▶ _WORK INSTRUCTION_:
Only one stretch of the records below is wanted: the lines from the one holding "total_not_helpful s + 1)" through the one holding "([CalculateCrc32], [SerializeFrame], [DeserializeFrame]).". Return it exactly, both ends included.

☆ ☆ ☆ ☆ ☆

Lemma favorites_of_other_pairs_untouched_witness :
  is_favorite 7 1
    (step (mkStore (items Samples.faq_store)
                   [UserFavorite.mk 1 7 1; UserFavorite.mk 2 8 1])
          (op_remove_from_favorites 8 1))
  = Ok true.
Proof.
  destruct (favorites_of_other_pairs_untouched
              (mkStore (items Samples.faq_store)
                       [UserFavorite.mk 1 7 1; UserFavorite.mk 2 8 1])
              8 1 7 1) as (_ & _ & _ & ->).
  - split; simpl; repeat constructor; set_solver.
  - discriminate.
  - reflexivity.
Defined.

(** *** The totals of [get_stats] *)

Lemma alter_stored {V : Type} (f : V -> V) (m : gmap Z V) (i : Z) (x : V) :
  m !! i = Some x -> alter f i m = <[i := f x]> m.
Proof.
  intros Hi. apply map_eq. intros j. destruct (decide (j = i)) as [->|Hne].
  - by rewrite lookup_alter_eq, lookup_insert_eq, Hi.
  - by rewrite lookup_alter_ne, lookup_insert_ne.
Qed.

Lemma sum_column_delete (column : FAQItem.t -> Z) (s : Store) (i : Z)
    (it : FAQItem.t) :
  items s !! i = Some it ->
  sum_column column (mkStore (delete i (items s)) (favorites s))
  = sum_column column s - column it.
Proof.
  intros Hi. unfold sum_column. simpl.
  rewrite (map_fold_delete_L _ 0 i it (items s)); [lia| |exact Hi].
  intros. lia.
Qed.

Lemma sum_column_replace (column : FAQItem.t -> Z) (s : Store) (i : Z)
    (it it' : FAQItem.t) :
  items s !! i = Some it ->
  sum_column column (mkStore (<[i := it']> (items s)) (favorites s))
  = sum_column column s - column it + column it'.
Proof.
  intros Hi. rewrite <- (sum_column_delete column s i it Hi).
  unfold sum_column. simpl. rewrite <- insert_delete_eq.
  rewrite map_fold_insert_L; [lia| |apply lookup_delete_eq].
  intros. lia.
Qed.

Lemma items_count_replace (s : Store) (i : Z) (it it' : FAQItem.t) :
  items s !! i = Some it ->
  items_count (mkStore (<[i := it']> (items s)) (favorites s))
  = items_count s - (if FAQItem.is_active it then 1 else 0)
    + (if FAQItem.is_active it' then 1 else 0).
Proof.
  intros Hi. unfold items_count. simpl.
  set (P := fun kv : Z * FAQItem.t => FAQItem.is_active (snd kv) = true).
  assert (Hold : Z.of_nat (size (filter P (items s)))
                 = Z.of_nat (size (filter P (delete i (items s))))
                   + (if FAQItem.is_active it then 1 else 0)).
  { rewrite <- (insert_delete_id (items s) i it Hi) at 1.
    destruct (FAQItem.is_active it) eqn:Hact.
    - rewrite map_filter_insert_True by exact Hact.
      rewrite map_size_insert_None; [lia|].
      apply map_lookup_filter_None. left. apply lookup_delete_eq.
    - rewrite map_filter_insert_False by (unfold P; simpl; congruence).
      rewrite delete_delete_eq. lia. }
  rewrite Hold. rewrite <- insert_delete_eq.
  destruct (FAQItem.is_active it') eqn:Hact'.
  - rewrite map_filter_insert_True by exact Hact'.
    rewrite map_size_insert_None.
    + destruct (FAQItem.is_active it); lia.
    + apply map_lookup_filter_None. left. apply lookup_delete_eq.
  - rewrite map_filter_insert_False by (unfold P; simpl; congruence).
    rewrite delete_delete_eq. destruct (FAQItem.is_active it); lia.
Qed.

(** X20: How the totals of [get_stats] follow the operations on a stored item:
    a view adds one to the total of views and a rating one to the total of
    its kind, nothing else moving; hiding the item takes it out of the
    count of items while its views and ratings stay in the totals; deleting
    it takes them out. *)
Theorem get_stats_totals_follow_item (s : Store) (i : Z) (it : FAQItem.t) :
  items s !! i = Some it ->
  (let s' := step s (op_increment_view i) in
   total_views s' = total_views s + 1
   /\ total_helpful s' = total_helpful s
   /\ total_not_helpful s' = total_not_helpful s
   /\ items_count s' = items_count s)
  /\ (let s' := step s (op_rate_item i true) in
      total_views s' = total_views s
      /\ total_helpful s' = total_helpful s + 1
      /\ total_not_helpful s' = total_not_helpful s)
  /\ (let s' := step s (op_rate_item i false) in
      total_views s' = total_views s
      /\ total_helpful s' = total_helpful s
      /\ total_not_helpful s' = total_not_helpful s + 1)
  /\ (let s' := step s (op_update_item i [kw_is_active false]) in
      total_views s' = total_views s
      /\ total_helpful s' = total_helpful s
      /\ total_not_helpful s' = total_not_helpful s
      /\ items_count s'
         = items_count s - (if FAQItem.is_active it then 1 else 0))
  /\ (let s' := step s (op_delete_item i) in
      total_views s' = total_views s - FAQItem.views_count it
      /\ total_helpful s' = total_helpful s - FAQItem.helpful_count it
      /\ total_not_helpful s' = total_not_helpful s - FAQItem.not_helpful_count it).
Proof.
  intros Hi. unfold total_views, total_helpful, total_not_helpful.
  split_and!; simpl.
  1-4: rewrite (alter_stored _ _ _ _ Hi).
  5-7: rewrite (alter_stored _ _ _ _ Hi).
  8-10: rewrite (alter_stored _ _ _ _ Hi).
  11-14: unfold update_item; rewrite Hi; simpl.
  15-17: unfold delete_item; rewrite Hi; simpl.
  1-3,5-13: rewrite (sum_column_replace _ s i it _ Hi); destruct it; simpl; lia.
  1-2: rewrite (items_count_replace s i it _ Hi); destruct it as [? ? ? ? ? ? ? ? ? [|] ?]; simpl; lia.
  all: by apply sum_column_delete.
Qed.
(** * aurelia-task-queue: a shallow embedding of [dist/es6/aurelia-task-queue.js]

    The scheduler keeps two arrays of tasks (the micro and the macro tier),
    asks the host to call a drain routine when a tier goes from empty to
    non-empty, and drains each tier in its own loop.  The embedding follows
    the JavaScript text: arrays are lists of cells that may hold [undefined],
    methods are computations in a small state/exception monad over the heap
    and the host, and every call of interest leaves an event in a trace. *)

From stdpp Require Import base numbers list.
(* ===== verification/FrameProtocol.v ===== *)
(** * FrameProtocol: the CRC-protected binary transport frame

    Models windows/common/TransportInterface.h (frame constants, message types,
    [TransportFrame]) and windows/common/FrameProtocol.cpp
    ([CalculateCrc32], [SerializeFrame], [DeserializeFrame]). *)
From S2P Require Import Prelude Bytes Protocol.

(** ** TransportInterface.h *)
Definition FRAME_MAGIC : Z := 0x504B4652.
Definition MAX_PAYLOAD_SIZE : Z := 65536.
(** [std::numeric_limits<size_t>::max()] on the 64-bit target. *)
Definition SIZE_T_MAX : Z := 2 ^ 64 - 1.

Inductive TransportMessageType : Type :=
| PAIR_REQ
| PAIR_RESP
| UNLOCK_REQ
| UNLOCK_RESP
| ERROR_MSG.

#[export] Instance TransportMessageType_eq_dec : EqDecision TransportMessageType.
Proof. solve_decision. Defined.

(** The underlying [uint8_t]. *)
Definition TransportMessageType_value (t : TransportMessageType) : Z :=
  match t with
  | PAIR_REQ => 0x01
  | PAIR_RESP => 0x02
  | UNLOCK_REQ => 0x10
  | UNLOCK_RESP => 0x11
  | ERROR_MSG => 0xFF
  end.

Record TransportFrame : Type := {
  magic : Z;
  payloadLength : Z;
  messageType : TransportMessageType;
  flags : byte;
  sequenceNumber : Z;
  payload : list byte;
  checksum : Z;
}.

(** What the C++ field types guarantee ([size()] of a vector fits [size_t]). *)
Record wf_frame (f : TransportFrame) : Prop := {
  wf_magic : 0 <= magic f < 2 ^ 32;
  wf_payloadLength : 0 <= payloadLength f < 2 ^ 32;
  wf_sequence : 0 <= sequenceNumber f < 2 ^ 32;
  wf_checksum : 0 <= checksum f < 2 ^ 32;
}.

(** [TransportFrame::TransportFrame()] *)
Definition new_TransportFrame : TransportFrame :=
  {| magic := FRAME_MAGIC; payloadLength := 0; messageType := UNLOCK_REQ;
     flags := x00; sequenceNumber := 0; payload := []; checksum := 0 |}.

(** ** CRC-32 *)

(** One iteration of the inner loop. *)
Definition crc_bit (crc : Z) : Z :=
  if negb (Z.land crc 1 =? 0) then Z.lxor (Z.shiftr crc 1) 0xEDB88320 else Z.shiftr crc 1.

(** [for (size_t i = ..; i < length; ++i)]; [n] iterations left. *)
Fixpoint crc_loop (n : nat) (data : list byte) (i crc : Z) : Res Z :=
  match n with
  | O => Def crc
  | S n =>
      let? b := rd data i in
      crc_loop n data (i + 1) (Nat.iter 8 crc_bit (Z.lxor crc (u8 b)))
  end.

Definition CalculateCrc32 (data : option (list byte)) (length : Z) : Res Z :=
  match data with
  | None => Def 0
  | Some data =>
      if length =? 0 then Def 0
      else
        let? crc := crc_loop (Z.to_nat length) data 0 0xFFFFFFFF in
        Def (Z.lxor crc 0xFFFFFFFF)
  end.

☆ ☆ ☆ ☆ ☆

▶ _ANSWER TO THE PROBLEM_:
      /\ total_not_helpful s' = total_not_helpful s + 1)
  /\ (let s' := step s (op_update_item i [kw_is_active false]) in
      total_views s' = total_views s
      /\ total_helpful s' = total_helpful s
      /\ total_not_helpful s' = total_not_helpful s
      /\ items_count s'
         = items_count s - (if FAQItem.is_active it then 1 else 0))
  /\ (let s' := step s (op_delete_item i) in
      total_views s' = total_views s - FAQItem.views_count it
      /\ total_helpful s' = total_helpful s - FAQItem.helpful_count it
      /\ total_not_helpful s' = total_not_helpful s - FAQItem.not_helpful_count it).
Proof.
  intros Hi. unfold total_views, total_helpful, total_not_helpful.
  split_and!; simpl.
  1-4: rewrite (alter_stored _ _ _ _ Hi).
  5-7: rewrite (alter_stored _ _ _ _ Hi).
  8-10: rewrite (alter_stored _ _ _ _ Hi).
  11-14: unfold update_item; rewrite Hi; simpl.
  15-17: unfold delete_item; rewrite Hi; simpl.
  1-3,5-13: rewrite (sum_column_replace _ s i it _ Hi); destruct it; simpl; lia.
  1-2: rewrite (items_count_replace s i it _ Hi); destruct it as [? ? ? ? ? ? ? ? ? [|] ?]; simpl; lia.
  all: by apply sum_column_delete.
Qed.
(** * aurelia-task-queue: a shallow embedding of [dist/es6/aurelia-task-queue.js]

    The scheduler keeps two arrays of tasks (the micro and the macro tier),
    asks the host to call a drain routine when a tier goes from empty to
    non-empty, and drains each tier in its own loop.  The embedding follows
    the JavaScript text: arrays are lists of cells that may hold [undefined],
    methods are computations in a small state/exception monad over the heap
    and the host, and every call of interest leaves an event in a trace. *)

From stdpp Require Import base numbers list.
(* ===== verification/FrameProtocol.v ===== *)
(** * FrameProtocol: the CRC-protected binary transport frame

    Models windows/common/TransportInterface.h (frame constants, message types,
    [TransportFrame]) and windows/common/FrameProtocol.cpp
    ([CalculateCrc32], [SerializeFrame], [DeserializeFrame]). *)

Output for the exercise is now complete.